(** The file after the loop, once its inode is stored *)
Lemma appended s W j ty l p s1 W1 a1 s2 W2 (n := Z.of_nat (length l)) :
  mrel s W -> isfile W j ty l -> n + Z.of_nat (length p) <= 71680 -> mapp s W (maddrs W j) n p s1 W1 a1 ->
  mrel s2 W2 -> freeblock s2 = freeblock s1 -> (forall z, 29 <= z -> W2 z = W1 z) ->
  same_disk (set_i_size (n + Z.of_nat (length p)) (set_i_addrs a1 (dino W j))) (dino W2 j) ->
  isfile W2 j ty (l ++ p) /\ forall z, owned W2 (maddrs W2 j) z -> owned W (maddrs W j) z \/ freeblock s <= z.
Proof.
  intros R I Hm A R2 Hf H29 [Ht _ _ Hn Hs Ha]. destruct I as [It In Is Ix Iw Ip Ib].
  pose proof (ma_rel _ _ _ _ _ _ _ _ A) as R1. pose proof (ma_wf _ _ _ _ _ _ _ _ A) as Hw1.
  assert (forall z, owned W1 a1 z -> W2 z = W1 z) as Hz.
  { intros z Hz. apply H29. destruct (iw_own _ _ _ _ _ Hw1 z Hz) as [Hd _]. rewrite mdata_range in Hd. lia. }
  cbn [set_i_size set_i_addrs i_type i_nlink i_size i_addrs] in *. split.
  - split; rewrite ?length_app, ?Nat2Z.inj_add; try congruence; try done.
    + apply (agree_wf W1 W2 a1 _ Ha Hz s1 s2); done || lia.
    + apply (agree_prefix W1 W2 a1 _ Ha Hz), (ma_pre _ _ _ _ _ _ _ _ A).
    + intros o Ho. rewrite (agree_fbyte W1 W2 a1 _ Ha Hz), (ma_byte _ _ _ _ _ _ _ _ A), at_app by lia. fold n.
      destruct (decide (o < n)); [rewrite decide_False by lia; by apply Ib|]. case_decide; [done|].
      rewrite Ib by done. rewrite !at_past by lia. done.
  - intros z Hz'. apply (agree_owned W1 W2 a1 _ Ha Hz) in Hz'. by apply (ma_own _ _ _ _ _ _ _ _ A).
Qed.

Lemma iappend_spec s W F j ty l p (n := Z.of_nat (length l)) (n' := n + Z.of_nat (length p)) :
  built s W F -> F !! j = Some (ty, l) -> n' <= 71680 -> freeblock s + nblk n' - nblk n <= 1014 ->
  exists s' W', iappend j p s = Ok (tt, s') /\ built s' W' (<[j := (ty, l ++ p)]> F)
    /\ freeblock s' = freeblock s + nblk n' - nblk n /\ freeinode s' = freeinode s.
Proof.
  intros B Ej Hm Hf. pose proof (bu_rel _ _ _ B) as R. pose proof (bu_file _ _ _ B j _ Ej) as I. cbn [fst snd] in I.
  pose proof (proj1 (bu_inode _ _ _ B j) (ex_intro _ _ Ej)) as Hj. pose proof (bu_count _ _ _ B) as Hc.
  pose proof (disk_inode_range W j zero_dinode) as Hrg. fold (dino W j) in Hrg.
  unfold iappend. rewrite (bind_ok _ _ _ _ _ (rinode_spec s W j R ltac:(lia))). rewrite (if_size _ _ _ _ I). fold n.
  assert (forall z, 0 <= z <= 71680 -> xint z = z) as Hx by (intros; apply u32_id; unfold W32; lia). rewrite Hx by lia.
  destruct (iappend_loop_spec (append_fuel p) s W (maddrs W j) n p R (if_wf _ _ _ _ I) (if_pre _ _ _ _ I) ltac:(lia) Hm Hf)
    as (s1 & W1 & a1 & E1 & A).
  { pose proof (spans_fuel n (Z.of_nat (length p)) ltac:(lia) ltac:(lia)) as H. unfold append_fuel, BSIZE in *.
    rewrite Nat2Z.inj_add, Nat2Z.inj_div. exact H. }
  rewrite (bind_ok _ _ _ _ _ E1). cbn [fst snd]. fold n'. rewrite Hx by lia. pose proof (ma_rel _ _ _ _ _ _ _ _ A) as R1.
  set (x := set_i_size n' (set_i_addrs a1 (dino W j))). assert (ino_range x) as Hxr.
  { destruct Hrg. split; try done; cbn [x set_i_size set_i_addrs i_size i_addrs]; [unfold W32; lia|].
    apply (wf_range _ _ _ _ W1 (dino W j) a1 (mr_geo R1) (ma_wf _ _ _ _ _ _ _ _ A)). by split. }
  destruct (winode_spec s1 W1 j x R1 ltac:(lia) Hxr) as (s2 & E2 & R2 & F2 & I2). exists s2, (stored W1 (numbered j x)).
  pose proof (ma_free _ _ _ _ _ _ _ _ A) as Fa. fold n' in Fa. pose proof (nblk_mono n n' ltac:(lia)) as Hmo.
  destruct (appended s W j ty l p s1 W1 a1 s2 (stored W1 (numbered j x)) R I Hm A R2 F2) as [I' O'].
  { intros z Hz. apply stored_block; lia. }
  { apply (stored_this R1); done || lia. }
  split; [done|]. split; [|split; [lia|by rewrite I2, (ma_inode _ _ _ _ _ _ _ _ A)]].
  pose proof (ma_inode _ _ _ _ _ _ _ _ A) as Ia.
  assert (forall z, 1 <= z < freeblock s -> z <> 28 -> ~ owned W (maddrs W j) z -> W1 z = W z) as Hfr by exact (ma_frame _ _ _ _ _ _ _ _ A).
  pose proof (mr_free _ _ R) as Hfree.
  apply (built_update s W); try done; rewrite ?F2, ?I2, ?Ia; try lia.
  - intros k Hk Hne. rewrite (stored_others R1) by (done || lia). unfold dino, disk_inode. pose proof (iblock_meta k Hk).
    rewrite Hfr; [done|lia|lia|]. intros Ho. pose proof (isfile_owned s W j _ _ _ R I Ho). lia.
  - intros k f z Hk Ek Hz. pose proof (isfile_owned s W k _ _ z R (bu_file _ _ _ B k f Ek) Hz).
    rewrite stored_block by lia. apply Hfr; [lia|lia|]. intros Ho.
    exact (bu_sep _ _ _ B k j z (ex_intro _ f Ek) (ex_intro _ _ Ej) Hk Hz Ho).
  - intros z Hz. destruct (O' z Hz) as [Ho|Ho]; [left; split; [by eexists|done]|by right].
  - intros k. rewrite lookup_insert_is_Some. rewrite (bu_inode _ _ _ B). destruct (decide (k = j)); naive_solver lia.
Qed.

(** ** Files *)
Notation len l := (Z.of_nat (length l)).

Lemma file_chunks_concat fuel : forall l, (length l <= fuel)%nat -> concat (file_chunks fuel l) = l.
Proof.
  induction fuel as [|fuel IH]; intros l Hl; [destruct l; [done|cbn [length] in Hl; lia]|]. destruct l as [|c l]; [done|]. cbn [file_chunks concat].
  rewrite IH; [apply take_drop|]. rewrite length_drop. cbn [length] in *. lia.
Qed.

Lemma nblk_pos n : 0 <= n -> 0 <= nblk n.
Proof. intros H. unfold nblk, one_if. pose proof (Z.div_pos (n + 511) 512 ltac:(lia) ltac:(lia)). case_decide; lia. Qed.

(** Appending chunks one after the other *)
Lemma append_chunks_spec chunks : forall s W F j ty l (n' := len l + len (concat chunks)),
  built s W F -> F !! j = Some (ty, l) -> n' <= 71680 -> freeblock s + nblk n' - nblk (len l) <= 1014 ->
  exists s' W', for_each chunks (fun buf => iappend j buf) s = Ok (tt, s') /\ built s' W' (<[j := (ty, l ++ concat chunks)]> F)
    /\ freeblock s' = freeblock s + nblk n' - nblk (len l) /\ freeinode s' = freeinode s.
Proof.
  induction chunks as [|c chunks IH]; intros s W F j ty l n' B Ej Hm Hf.
  - exists s, W. unfold n'. cbn [concat length]. rewrite app_nil_r, Z.add_0_r, insert_id by done. split; [done|]. split; [done|lia].
  - cbn [for_each]. unfold n' in *. cbn [concat] in *. rewrite length_app, Nat2Z.inj_add, Z.add_assoc in *.
    pose proof (nblk_mono (len l + len c) (len l + len c + len (concat chunks)) ltac:(lia)).
    destruct (iappend_spec s W F j ty l c B Ej ltac:(lia) ltac:(lia)) as (s1 & W1 & E1 & B1 & F1 & I1).
    rewrite (bind_ok _ _ _ _ _ E1).
    destruct (IH s1 W1 _ j ty (l ++ c) B1 (lookup_insert_eq _ _ _)) as (s2 & W2 & E2 & B2 & F2 & I2).
    1,2: rewrite length_app, Nat2Z.inj_add; lia.
    rewrite length_app, Nat2Z.inj_add in F2. exists s2, W2. split; [done|].
    rewrite insert_insert_eq, <- app_assoc in B2. split; [done|]. split; [lia|congruence].
Qed.

Lemma dirent_length j name : length (dirent j name) = 16%nat.
Proof. unfold dirent. rewrite length_app, length_take, length_app, length_replicate. change (length (half_bytes _)) with 2%nat. lia. Qed.

Lemma add_file_spec s W F d f (j := freeinode s) :
  built s W F -> F !! 1 = Some (T_DIR, d) -> j < 200 -> 47 ∉ f.1 -> len d + 16 <= 71680 -> len f.2 <= 71680 ->
  freeblock s + (nblk (len d + 16) - nblk (len d)) + nblk (len f.2) <= 1014 ->
  exists s' W', add_file 1 f s = Ok (tt, s')
    /\ built s' W' (<[j := (T_FILE, f.2)]> (<[1 := (T_DIR, d ++ dirent j (file_name f.1))]> F))
    /\ freeblock s' = freeblock s + (nblk (len d + 16) - nblk (len d)) + nblk (len f.2) /\ freeinode s' = j + 1.
Proof.
  intros B E1 Hj Hs Hd Hl Hf. unfold add_file. rewrite decide_False by done.
  pose proof (nblk_pos (len f.2) ltac:(lia)) as Hp.
  destruct (ialloc_spec s W F T_FILE B Hj) as (s1 & W1 & Ea & B1 & F1 & I1); [unfold T_FILE; lia|]. fold j in Ea, B1, I1.
  rewrite (bind_ok _ _ _ _ _ Ea). assert (j <> 1) as Hj1.
  { pose proof (proj1 (bu_inode _ _ _ B 1) (ex_intro _ _ E1)). unfold j. lia. }
  assert (len (dirent j (file_name f.1)) = 16) as Hdl by by rewrite dirent_length.
  destruct (iappend_spec s1 W1 _ 1 T_DIR d (dirent j (file_name f.1)) B1) as (s2 & W2 & E2 & B2 & F2 & I2);
    [by rewrite lookup_insert_ne|rewrite Hdl; lia|rewrite Hdl; lia|]. rewrite Hdl in F2.
  rewrite (bind_ok _ _ _ _ _ E2).
  destruct (append_chunks_spec (file_chunks (length f.2) f.2) s2 W2 _ j T_FILE [] B2) as (s3 & W3 & E3 & B3 & F3 & I3);
    rewrite ?file_chunks_concat by done; cbn [length] in *; change (Z.of_nat 0) with 0 in *;
    rewrite ?Z.add_0_l in *; rewrite ?file_chunks_concat in * by done.
  - by rewrite lookup_insert_ne, lookup_insert_eq.
  - done.
  - change (nblk 0) with 0. lia.
  - exists s3, W3. split; [done|]. change (nblk 0) with 0 in F3. split; [|split; [lia|lia]].
    rewrite app_nil_l in B3. rewrite (insert_insert_ne F 1 j) in B3 by done. by rewrite insert_insert_eq in B3.
Qed.

(** ** The root directory *)

(** Inode numbers and names as a directory *)
Definition rootdir (es : list (Z * list Z)) : list Z := concat (map (fun e => dirent e.1 e.2) es).
Definition good_name (l : list Z) : Prop := (length l <= 13)%nat /\ Forall (fun c => 0 < c < 256) l.

Lemma rootdir_length es : length (rootdir es) = (16 * length es)%nat.
Proof.
  induction es as [|e es IH]; [done|]. unfold rootdir in *. cbn [map concat length]. rewrite length_app, dirent_length, IH. lia.
Qed.
Lemma rootdir_at es : forall k e i, es !! k = Some e -> 0 <= i < 16 ->
  at_ (rootdir es) (16 * Z.of_nat k + i) = at_ (dirent e.1 e.2) i.
Proof.
  induction es as [|e0 es IH]; intros k e i Hk Hi; [done|]. unfold rootdir in *. cbn [map concat].
  rewrite at_app, dirent_length by lia. destruct k as [|k].
  - injection Hk as ->. rewrite decide_True by lia. by rewrite Z.mul_0_r, Z.add_0_l.
  - rewrite decide_False by lia. rewrite <- (IH k e i Hk Hi). f_equal. lia.
Qed.

Lemma dirent_name j name i : 0 <= i < 14 ->
  at_ (dirent j name) (2 + i) = if decide (i < len name) then at_ name i else 0.
Proof.
  intros Hi. unfold dirent. rewrite at_app by lia. change (len (half_bytes _)) with 2. rewrite decide_False by lia.
  replace (2 + i - 2) with i by lia. unfold at_ at 1. rewrite list_lookup_total_alt, lookup_take_lt by lia.
  rewrite <- list_lookup_total_alt. fold (at_ (name ++ replicate 14 0) i). rewrite at_app by lia. case_decide; [done|].
  unfold at_. rewrite lookup_total_replicate_2; [done|lia].
Qed.
Lemma name_byte name i : good_name name -> 0 <= i < len name -> 0 < at_ name i < 256.
Proof.
  intros [_ H] Hi. rewrite Forall_lookup in H. unfold at_. destruct (lookup_lt_is_Some_2 name (Z.to_nat i)) as [c Hc]; [lia|].
  rewrite (list_lookup_total_correct _ _ _ Hc). by apply (H _ _ Hc).
Qed.

Section Root.
Context (es : list (Z * list Z)).
Context (Hes : forall k e, es !! k = Some e -> 0 < e.1 < 65536 /\ good_name e.2).
Let D := at_ (rootdir es).

Lemma root_inum k e : es !! k = Some e -> ent_inum D (Z.of_nat k) = e.1.
Proof.
  intros Hk. destruct (Hes k e Hk) as [Hr _]. etransitivity; [|exact (half_bytes_half e.1 ltac:(lia))].
  unfold ent_inum. rewrite half_of_shift. apply half_of_ext. intros i Hi. rewrite Z.add_0_l. unfold D.
  rewrite (rootdir_at es k e) by (done || lia). unfold dirent. rewrite at_app by lia. change (len (half_bytes _)) with 2.
  rewrite decide_True by lia. by replace (xshort e.1) with e.1 by (symmetry; apply Z.mod_small; lia).
Qed.
Lemma root_inum_past k : len es <= k -> ent_inum D k = 0.
Proof.
  intros Hk. unfold ent_inum, half_of, D. rewrite !at_past; [done|rewrite rootdir_length; lia..].
Qed.

Lemma root_named k e l : es !! k = Some e -> good_name l -> ent_named D l (Z.of_nat k) = true <-> l = e.2.
Proof.
  intros Hk Hl. destruct (Hes k e Hk) as [_ He]. rewrite ent_named_iff by apply Hl. destruct Hl as [Hl1 Hl2].
  assert (forall i, 0 <= i < 14 -> D (16 * Z.of_nat k + 2 + i) = if decide (i < len e.2) then at_ e.2 i else 0) as HD.
  { intros i Hi. rewrite <- Z.add_assoc. unfold D. rewrite (rootdir_at es k e) by (done || lia). by apply dirent_name. }
  split.
  - intros [Hm Hz].
    assert (len l = len e.2) as Hlen.
    { rewrite HD in Hz by lia. destruct He as [He1 He2]. case_decide as Hd.
      - pose proof (name_byte e.2 (len l) (conj He1 He2) ltac:(lia)). lia.
      - destruct (decide (len e.2 = len l)); [done|]. exfalso. specialize (Hm (len e.2) ltac:(lia)).
        rewrite HD, decide_False in Hm by lia. pose proof (name_byte l (len e.2) (conj Hl1 Hl2) ltac:(lia)). lia. }
    apply (list_eq_same_length _ _ (length l)); [lia|done|]. intros i x y Hi Hx Hy.
    specialize (Hm (Z.of_nat i) ltac:(lia)). rewrite HD, decide_True in Hm by lia. unfold at_ in Hm. rewrite Nat2Z.id in Hm.
    rewrite (list_lookup_total_correct _ _ _ Hx), (list_lookup_total_correct _ _ _ Hy) in Hm. congruence.
  - intros ->. destruct He as [He _]. split.
    + intros i Hi. rewrite HD by lia. by rewrite decide_True by lia.
    + rewrite HD by lia. by rewrite decide_False by lia.
Qed.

* _Exercise_
From the records above, quote only the lines running from the line with "rewrite (list_lookup_total_correct _ _ _ Hc)." to the line with "unfold ent_inum. rewrite", both lines included.

* _Completed exercise_
  rewrite (list_lookup_total_correct _ _ _ Hc). by apply (H _ _ Hc).
Qed.

Section Root.
Context (es : list (Z * list Z)).
Context (Hes : forall k e, es !! k = Some e -> 0 < e.1 < 65536 /\ good_name e.2).
Let D := at_ (rootdir es).

Lemma root_inum k e : es !! k = Some e -> ent_inum D (Z.of_nat k) = e.1.
Proof.
  intros Hk. destruct (Hes k e Hk) as [Hr _]. etransitivity; [|exact (half_bytes_half e.1 ltac:(lia))].
  unfold ent_inum. rewrite half_of_shift. apply half_of_ext. intros i Hi. rewrite Z.add_0_l. unfold D.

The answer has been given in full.